Positions des associations françaises de solidarité internationale et de protection de l’environnement

Publié le 11.09.2003| Mis à jour le 08.12.2021

C’est peu dire que les associations françaises de solidarité internationale et de protection de l’environnement sont mal à l’aise face au processus de négociation qui se déroule dans le cadre de l’OMC.


La prééminence des mécanismes de marché et du libre-échange de biens, de services et de capitaux sur toute autre préoccupation, qui est l’essence de l’OMC, est portée par chacun des accords qui s’y réfèrent… Et pour éviter toute hésitation ou retour en arrière, s’imposent à la fois une absence d’évaluation des impacts des étapes antérieures de libéralisation et un incroyable principe d’irréversibilité ! L’agenda de Doha n’est pas celui du développement, et encore moins du développement durable.

Les Associations françaises ont d’autant plus de doutes des bienfaits du tout commercial, qu’elles côtoient chaque jour aux quatre coins du monde des familles, des communautés et des peuples entraînés dans des spirales de la pauvreté, qu’elles travaillent dans des territoires en voie de marginalisation et qu’elles observent la dramatique dégradation des ressources naturelles. Il nous est difficile de ne pas lier ces situations concrètes aux évolutions des règles du jeu qui se négocient au niveau international. La moindre des choses serait de reconnaître que tout le monde n’est pas gagnant à ce jeu du libre-échange généralisé !

Nous demandons :

• La reconnaissance de la prééminence des droits universels et des principes de durabilité sur le commerce.
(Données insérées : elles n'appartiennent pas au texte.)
(* ===== verification/RolloutSync.v ===== *)
(** * Version tracking and weight synchronisation of the rollout coordinator

    [RolloutCoordinator] ([psrl/workers/gen/rollout_coordination/coordinator.py])
    keeps the model version of every rollout instance, the version the gateway is
    told, and the version of the parameter server.  The greedy and the
    status-based loop decide which instances to synchronise; [sync_with_ps]
    pauses their replicas, announces the new version and lets them pull it, and
    [_finish_gateway_sync] completes the synchronisation in the background
    ([sync_and_migrate/]).

    Every method runs on one event loop: between two awaits nothing else happens,
    and at an await any other coroutine may run.  A method is one definition with
    a state transformer for each of its awaits, [env], standing for what happened
    meanwhile. *)

From S2P Require Import Prelude.
From S2P Require Import PyFloat.
From S2P Require Import PyData.
From S2P Require Import StalenessBuffer.
From S2P Require Import ClusterTopology.
From S2P Require Import CommandLoop.

#[local] Open Scope Z_scope.

(** ** State *)

Record EngineStats := mkStats {
  stats_version : Z;
  num_waiting : Z;
  num_running : Z;
  generation_throughput : float;
  kv_cache_usage : float;
}.
Definition default_stats (version : Z) : EngineStats := mkStats version 0 0 fzero fzero.
Definition get_waiting_and_running_queue_size (s : EngineStats) : Z := num_waiting s + num_running s.

Inductive ServerCall :=
  | pause_for_sync | wait_for_requests_to_drain | pull_model_for_sync (version : Z)
  | resume_after_sync | fail_sync | pull_model.

(** What the coordinator sends to the gateway and to the servers. *)
Inductive Post :=
  | Routing (running : bool)
  | WeightVersions (updates : list (RolloutInstanceId * Z))
  | PauseWorkers (ids : list RolloutInstanceId)
  | AbortCommand (ids : list RolloutInstanceId)
  | Server (replica : string) (c : ServerCall).

Record RolloutCoordinator := mkRollout {
  instance_ids : gset RolloutInstanceId;
  server_handles : gset string;
  rollout_replica_ids : gset string;
  validate_replica_ids : gset string;
  instance_to_model_version : gmap RolloutInstanceId Z;
  instance_to_latest_stale_model_version : gmap RolloutInstanceId Z;
  instance_to_version_after_sync : gmap RolloutInstanceId Z;
  ps_model_version : Z;
  ready_buffers : gset Z;
  instance_to_engine_status : list (RolloutInstanceId * EngineStats);
  model_sync_tasks : gset nat;
  replica_sync_tasks : gmap string nat;
  posts : list Post;
}.

Definition with_replicas ids handles rollout validate c := mkRollout ids handles rollout validate (instance_to_model_version c) (instance_to_latest_stale_model_version c) (instance_to_version_after_sync c) (ps_model_version c) (ready_buffers c) (instance_to_engine_status c) (model_sync_tasks c) (replica_sync_tasks c) (posts c).
Definition with_model_version v c := mkRollout (instance_ids c) (server_handles c) (rollout_replica_ids c) (validate_replica_ids c) v (instance_to_latest_stale_model_version c) (instance_to_version_after_sync c) (ps_model_version c) (ready_buffers c) (instance_to_engine_status c) (model_sync_tasks c) (replica_sync_tasks c) (posts c).
Definition with_stale v c := mkRollout (instance_ids c) (server_handles c) (rollout_replica_ids c) (validate_replica_ids c) (instance_to_model_version c) v (instance_to_version_after_sync c) (ps_model_version c) (ready_buffers c) (instance_to_engine_status c) (model_sync_tasks c) (replica_sync_tasks c) (posts c).
Definition with_after_sync v c := mkRollout (instance_ids c) (server_handles c) (rollout_replica_ids c) (validate_replica_ids c) (instance_to_model_version c) (instance_to_latest_stale_model_version c) v (ps_model_version c) (ready_buffers c) (instance_to_engine_status c) (model_sync_tasks c) (replica_sync_tasks c) (posts c).
Definition with_ps v r c := mkRollout (instance_ids c) (server_handles c) (rollout_replica_ids c) (validate_replica_ids c) (instance_to_model_version c) (instance_to_latest_stale_model_version c) (instance_to_version_after_sync c) v r (instance_to_engine_status c) (model_sync_tasks c) (replica_sync_tasks c) (posts c).
Definition with_engine v c := mkRollout (instance_ids c) (server_handles c) (rollout_replica_ids c) (validate_replica_ids c) (instance_to_model_version c) (instance_to_latest_stale_model_version c) (instance_to_version_after_sync c) (ps_model_version c) (ready_buffers c) v (model_sync_tasks c) (replica_sync_tasks c) (posts c).
Definition with_tasks t r c := mkRollout (instance_ids c) (server_handles c) (rollout_replica_ids c) (validate_replica_ids c) (instance_to_model_version c) (instance_to_latest_stale_model_version c) (instance_to_version_after_sync c) (ps_model_version c) (ready_buffers c) (instance_to_engine_status c) t r (posts c).
Definition with_posts v c := mkRollout (instance_ids c) (server_handles c) (rollout_replica_ids c) (validate_replica_ids c) (instance_to_model_version c) (instance_to_latest_stale_model_version c) (instance_to_version_after_sync c) (ps_model_version c) (ready_buffers c) (instance_to_engine_status c) (model_sync_tasks c) (replica_sync_tasks c) v.

Definition new_rollout : RolloutCoordinator := mkRollout ∅ ∅ ∅ ∅ ∅ ∅ ∅ 0 ∅ [] ∅ ∅ [].

Abbreviation Co := (M RolloutCoordinator).

Definition post (p : Post) : Co unit := modify (λ c, with_posts (posts c ++ [p]) c).

(** The state another coroutine leaves when this one continues. *)
Definition await (env : RolloutCoordinator → RolloutCoordinator) : Co unit := modify env.

(** [try: m except Exception: h; raise] *)
Definition or_quarantine {A} (m : Co A) (h : Co unit) : Co A := λ c,
  match m c with Ret a c' => Ret a c' | Raise e c' => (h ;; raise e) c' end.

(** ** Registration and notifications *)

Definition set_engine_version (i : RolloutInstanceId) (v : Z) (d : list (RolloutInstanceId * EngineStats)) :=
  match assoc i d with
  | Some s => dict_set i (mkStats v (num_waiting s) (num_running s) (generation_throughput s) (kv_cache_usage s)) d
  | None => d
  end.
• La réalisation d’évaluations indépendantes et participatives des impacts sociaux et environnementaux des différents accords. En effet, nous voulons savoir : qui gagne et qui perd dans ces processus de libéralisation ? Où et dans quelles conditions ces processus peuvent à la fois développer le commerce international et produire de la richesse, du progrès social et de la préservation environnementale ?

• La reconnaissance d’un devoir de responsabilité sociale et environnementale des acteurs économiques et, en cas de manquement manifeste, la possibilité de sanctionner les acteurs défaillants.

• La délimitation du champ dans lequel doivent se dérouler des négociations commerciales soucieuses aussi bien de la création de richesse, que du progrès social, que de la qualité environnementale.

Nous demandons que la finalité des accords soit bien le développement durable des différentes régions et pays du monde et non la libéralisation du commerce, qui ne peut être qu’un moyen parmi d’autres pour atteindre cette finalité.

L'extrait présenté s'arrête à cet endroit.